A língua portuguesa é a quinta mais falada em todo o mundo. É a língua oficial de oito países. Está presente em todos os continentes. E seu ensino, atualmente, enfrenta valente crescimento. Mas, por quais motivos?
É evidente que o crescimento econômico do Brasil é um forte aliado (e, diversas vezes, causa) do crescimento do ensino de PLE. As oportunidades de emprego, os acordos comerciais, o aumento das aparições do Brasil no cenário mundial e os avanços na área da ciência fazem com que o domínio da língua portuguesa seja uma necessidade. Somado a esses fatores, o interesse e a curiosidade por nossa cultura, literatura, música e, claro, língua encorajam o turismo e intercâmbios ao Brasil. Como dizem por aí, o Brasil está “bem na foto”. E, de quebra, demarca um bom momento para o ensino de português como língua estrangeira (PLE).
Como bem sabemos, nosso país está se preparando para ser anfitrião de dois megaeventos do esporte: a Copa do Mundo da Fifa, em 2014, e as Olimpíadas, em 2016. Mais um bom motivo para enchermos os nossos aeroportos de estrangeiros. Mais um bom motivo para os olhos de todo o mundo voltarem-se para nós. Mais um bom motivo, principalmente, para o mundo aprender a falar a língua portuguesa.
Os números são animadores: com a Copa, segundo dados do Portal 2014, o Brasil receberá US$ 2 trilhões em investimentos, dará oportunidade para 7,7 mil pequenas empresas e espera aumentar em 30% o número de turistas estrangeiros até as Olimpíadas. No Rio de Janeiro, segundo dados do site Rio 2016, o maior evento esportivo do planeta contará com mais de 100 mil pessoas envolvidas na organização, incluindo 70 mil voluntários.

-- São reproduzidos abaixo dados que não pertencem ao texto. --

(** * Ledger and holdings of the trading back end

    A shallow embedding of [trading_app/models.py], [trading_app/serializers.py]
    and [trading_app/views.py].

    Conventions of the embedding.
    - A [DecimalField(decimal_places=2)] column holds a fixed-point number with
      two places.  Such an amount is represented by the integer number of
      hundredths it denotes ([500.00] is [50000]); sums, differences and
      products by an integer of such amounts are exact.
    - Any other decimal is a rational number of type [Q].  The quotient of two
      decimals is rounded to the 28 significant digits of the default decimal
      context, ties to even; a product by 100 only moves the point.
    - A [float] is a value of an abstract type with a conversion from
      decimals, an addition and a comparison.
    - A table of the relational store is the list of its rows, oldest first,
      inside a [Database] record; a request handler is a function in a state
      and exception monad over it.  [Model.save()] and [objects.create()]
      write rows without running field validators, as Django does; the digit
      limit of a column is checked where a serializer validates a payload
      and not by the store. *)

From Stdlib Require Import ZArith QArith Qround Lia List String Bool.
From Stdlib Require Import Sorted Permutation.
From Stdlib Require Import Qpower Qabs Lqa.
Import ListNotations.
(** * VideoFramePacketizer: a shallow embedding and its properties

    Source: [source/core/woogeen_base/VideoFramePacketizer.cpp].

    The packetizer is a C++ object whose methods mutate a handful of members
    and talk to collaborators that live outside the file (the WebRTC RTP/RTCP
    module, the bitrate controller, the erizo media sink, the frame pipeline
    it is a destination of).  The embedding keeps the members in a record,
    threads it through a small state-and-error monad, and records every call
    made on a collaborator, in program order, in the result of the method.
    What a collaborator answers is read from an environment record. *)

From Stdlib Require Import ZArith List Bool String Lia SpecFloat.
Import ListNotations.
Open Scope Z_scope.

(** ** Machine integers *)

(** [uint32_t] arithmetic wraps modulo [2^32]. *)
Definition to_uint32 (z : Z) : Z := z mod 2 ^ 32.

(** Conversion of a 32-bit pattern to [int] (two's complement). *)
Definition to_int32 (z : Z) : Z :=
  let u := to_uint32 z in if u <? 2 ^ 31 then u else u - 2 ^ 32.

(** Whether an [int] holds [z]: a signed sum or difference that leaves this
    range is undefined. *)
Definition in_int (z : Z) : bool := (- 2 ^ 31 <=? z) && (z <? 2 ^ 31).

(** [ptrdiff_t] and [size_t] are 64 bits wide on the x86-64 Linux targets
    the server builds for. *)
Definition in_ptrdiff (z : Z) : bool := (- 2 ^ 63 <=? z) && (z <? 2 ^ 63).

(** Conversion to [size_t] wraps modulo [2^64]. *)
Definition to_size_t (z : Z) : Z := z mod 2 ^ 64.

(** ** [double] arithmetic

    [calcBitrate(width, height) * (frameFormat == FRAME_FORMAT_VP8 ? 0.9 : 1)]
    multiplies an [unsigned int] by a [double]; the product is then converted
    back to [uint32_t].  Doubles are IEEE 754 binary64 values, taken from the
    Standard Library's specification of them. *)
Module Double.

Definition prec : Z := 53.
Definition emax : Z := 1024.

(** Integer to double: exact for every 32-bit value. *)
Definition of_Z (z : Z) : spec_float := binary_normalize prec emax z 0 false.

Definition mul : spec_float -> spec_float -> spec_float := SFmul prec emax.

(** The literal [0.9]: the double nearest to nine tenths. *)
Definition lit_0_9 : spec_float := SFdiv prec emax (of_Z 9) (of_Z 10).

(** The [int] literal [1], converted to double by the conditional
    operator's usual arithmetic conversions. *)
Definition lit_1 : spec_float := of_Z 1.
(** * ReDoS pipeline: extraction, classification, benchmarking

    A shallow embedding of the JavaScript sources
      - [src/quick-analysis.js]
      - [src/performance-benchmark.js]
      - [src/tool-evaluation/evaluate-tools.js] (the pattern extractor and
        project analyser it contains)
    together with the properties of the pipeline that the specification
    states about them. *)

From Stdlib Require Import List Bool Arith NArith ZArith QArith Lia Lqa.
From Stdlib Require Import Ascii String.
Import ListNotations.

Set Implicit Arguments.
Close Scope Q_scope.
Open Scope nat_scope.

(** ** JavaScript strings

    A JavaScript string is a sequence of UTF-16 code units; [length],
    [includes], [repeat] and the regular-expression engine (without the [u]
    flag) all work on code units. *)

Module JS.

Definition jsstring := list N.

(** A string literal of the source, for ASCII text. *)
Definition lit (s : string) : jsstring :=
  List.map N_of_ascii (list_ascii_of_string s).

Definition chr (a : ascii) : N := N_of_ascii a.

(** [sub] is a prefix of [s]. *)
Fixpoint startsWith (sub s : jsstring) : bool :=
  match sub, s with
  | [], _ => true
  | _ :: _, [] => false
  | x :: sub', y :: s' => N.eqb x y && startsWith sub' s'
  end.

(** [String.prototype.includes]. *)
Fixpoint includes (s sub : jsstring) : bool :=
  startsWith sub s ||
  match s with
  | [] => false
  | _ :: s' => includes s' sub
  end.

(** [String.prototype.repeat] *)
Definition repeat (s : jsstring) (n : nat) : jsstring :=
  List.concat (List.repeat s n).

(** Membership of a code unit in the characters of a literal. *)
Definition oneOf (cs : string) (c : N) : bool :=
  List.existsb (N.eqb c) (lit cs).
Lemma signup_verdict (vals : gmap string string) :
  safeParse SignupSchema (Str <$> vals) = [] <->
  exists e ph f l p,
    vals !! "email" = Some e /\ emailRegex e = true /\
    vals !! "phoneNumber" = Some ph /\ (10 <= String.length ph)%nat /\
    vals !! "firstName" = Some f /\ (1 <= String.length f)%nat /\
    vals !! "lastName" = Some l /\ (1 <= String.length l)%nat /\
    vals !! "password" = Some p /\ (8 <= String.length p)%nat /\
    vals !! "confirmPassword" = Some p.
Proof.
  rewrite safeParse_clean. unfold SignupSchema, refine, object.
  cbn [shape refinements app predicate].
  rewrite !Forall_cons, !Forall_nil. cbn [fst snd predicate].
  rewrite !prop_output
    by (cbn; repeat first [apply list_elem_of_here | apply list_elem_of_further]).
  rewrite !field_string, !prop_form. split.
  - intros [((e & He & Hmail) & (ph & Hph & Hphone) & (f & Hf & Hfirst) & (l & Hl & Hlast) &
             (p & Hp & Hlen) & (c & Hc & _) & _) [Hsame _]].
    rewrite Forall_cons, email_passes in Hmail.
    rewrite Forall_cons, min_passes in Hphone, Hfirst, Hlast, Hlen.
    rewrite Hp, Hc, strict_eq_Str in Hsame. apply bool_decide_eq_true_1 in Hsame. subst c.
    exists e, ph, f, l, p. tauto.
  - intros (e & ph & f & l & p & He & Hmail & Hph & Hphone & Hf & Hfirst & Hl & Hlast &
            Hp & Hlen & Hc).
    split.
    + repeat split; eexists; (split; [eassumption|]);
        rewrite ?Forall_cons, ?email_passes, ?min_passes, ?Forall_nil; tauto.
    + split; [|exact I]. rewrite Hp, Hc, strict_eq_Str. apply bool_decide_eq_true_2. reflexivity.
Qed.

Lemma auth_verdict (vals : gmap string string) :
  safeParse AuthSchema (Str <$> vals) = [] <->
  (forall n, vals !! "name" = Some n -> (1 <= String.length n)%nat) /\
  exists e p,
    vals !! "email" = Some e /\ emailRegex e = true /\
    vals !! "password" = Some p /\ (6 <= String.length p)%nat /\
    (vals !! "confirmPassword" = None \/ vals !! "confirmPassword" = Some "" \/
     vals !! "confirmPassword" = Some p).
Proof.
  rewrite safeParse_clean. unfold AuthSchema, refine, object.
  cbn [shape refinements app predicate].
  rewrite !Forall_cons, !Forall_nil. cbn [fst snd predicate].
  rewrite !prop_output
    by (cbn; repeat first [apply list_elem_of_here | apply list_elem_of_further]).
  rewrite !field_string, !field_optional, !prop_form. split.
  - intros [(Hname & (e & He & Hmail) & (p & Hp & Hlen) & _ & _) [Hsame _]].
    rewrite Forall_cons, email_passes in Hmail. rewrite Forall_cons, min_passes in Hlen.
    split.
    + intros n Hn. specialize (Hname n Hn). rewrite Forall_cons, min_passes in Hname. tauto.
    + exists e, p. repeat (split; [tauto|]).
      rewrite Hp in Hsame. destruct (vals !! "confirmPassword") as [c|]; [|tauto].
      rewrite strict_eq_Str, !falsy_Str in Hsame.
      destruct (decide (c = "")) as [->|Hc]; [tauto|].
      destruct (decide (p = c)) as [->|Hpc]; [tauto|].
      destruct (decide (p = "")) as [->|Hpe]; [cbn in Hlen; lia|].
      rewrite !bool_decide_eq_false_2 in Hsame by assumption. discriminate.
  - intros (Hname & e & p & He & Hmail & Hp & Hlen & Hconfirm). split.
    + split; [|split; [|split; [|split; [|exact I]]]].
      * intros n Hn. rewrite Forall_cons, min_passes, Forall_nil. split; [auto | exact I].
      * exists e. split; [exact He|]. rewrite Forall_cons, email_passes, Forall_nil. tauto.
      * exists p. split; [exact Hp|]. rewrite Forall_cons, min_passes, Forall_nil. tauto.
      * intros s _. constructor.
    + split; [|exact I]. rewrite Hp.
      destruct Hconfirm as [-> | [-> | ->]]; [reflexivity | reflexivity |].
      rewrite strict_eq_Str, (bool_decide_eq_true_2 _ eq_refl), orb_true_r. reflexivity.
Qed.

End SchemaVerdicts.

(** ** The timer queue of the authentication card *)

Section QueueFacts.
Import AuthCard AuthRuns.

Variable v : Variant.

Lemma Forall_filter_keep {A} (P : A -> Prop) (Q : A -> Prop) `{forall x, Decision (Q x)}
    (l : list A) :
  Forall P l -> Forall P (filter Q l).
Proof.
  induction 1 as [|x l Hx _ IH]; [constructor|].
  destruct (decide (Q x)) as [Hq|Hq].
  - rewrite filter_cons_True by exact Hq. constructor; assumption.
  - rewrite filter_cons_False by exact Hq. exact IH.
Qed.

(** Callbacks that only clear the success flag leave the rest alone. *)
Lemma fold_shown due : forall st,
  Forall (fun t => isAccepted t = false) due ->
  isLogin (fold_left (fun s t => call v t.2 s) due st) = isLogin st /\
  submitting (fold_left (fun s t => call v t.2 s) due st) = submitting st /\
  form (fold_left (fun s t => call v t.2 s) due st) = form st /\
  clock (fold_left (fun s t => call v t.2 s) due st) = clock st /\
  timers (fold_left (fun s t => call v t.2 s) due st) = timers st /\
  console (fold_left (fun s t => call v t.2 s) due st) = console st.
Proof.
  induction due as [|[d cb] due IH]; intros st Hdue; cbn [fold_left snd]; [repeat split|].
  inversion Hdue as [|? ? Hcb Hrest]; subst.
  destruct cb as [wasLogin data|]; [discriminate|].
  destruct (IH (call v successShown st) Hrest) as (-> & -> & -> & -> & -> & ->).
  repeat split.
Qed.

Assim, as razões e os principais impulsos que alavancarão o interesse pelo PLE são muitos. Mas, como nem tudo são rosas, caros leitores, ainda falta demanda de profissionais e incentivo do governo brasileiro nesta área. Ainda que tenhamos notícias, por exemplo, do aumento de 10,8% (entre 2006 e 2009) das matrículas em cursos de língua portuguesa nas universidades americanas, necessitamos de mais estímulos. A criação de institutos, centros da língua e da cultura de países lusófonos, materiais modernos, de qualidade e dentro do contexto da tecnologia podem ser pontos de partida, tal como realizamos com a série Bem-Vindo!, por meio de exercícios interativos em sua versão digital, e da Comunidade Fale Português, espaço on-line que reúne professores de português como língua estrangeira de todo o mundo.
O Brasil tem muito a oferecer. Nossa cultura tem muito que mostrar. E o mundo inteiro quer ver: ver e falar – comunicando-se na mesma língua. Serão alguns anos de abundante trabalho aos profissionais da área de ensino de línguas, mas o momento é favorável. É agora. O ensino de PLE respira novos ares. Vocês estão prontos?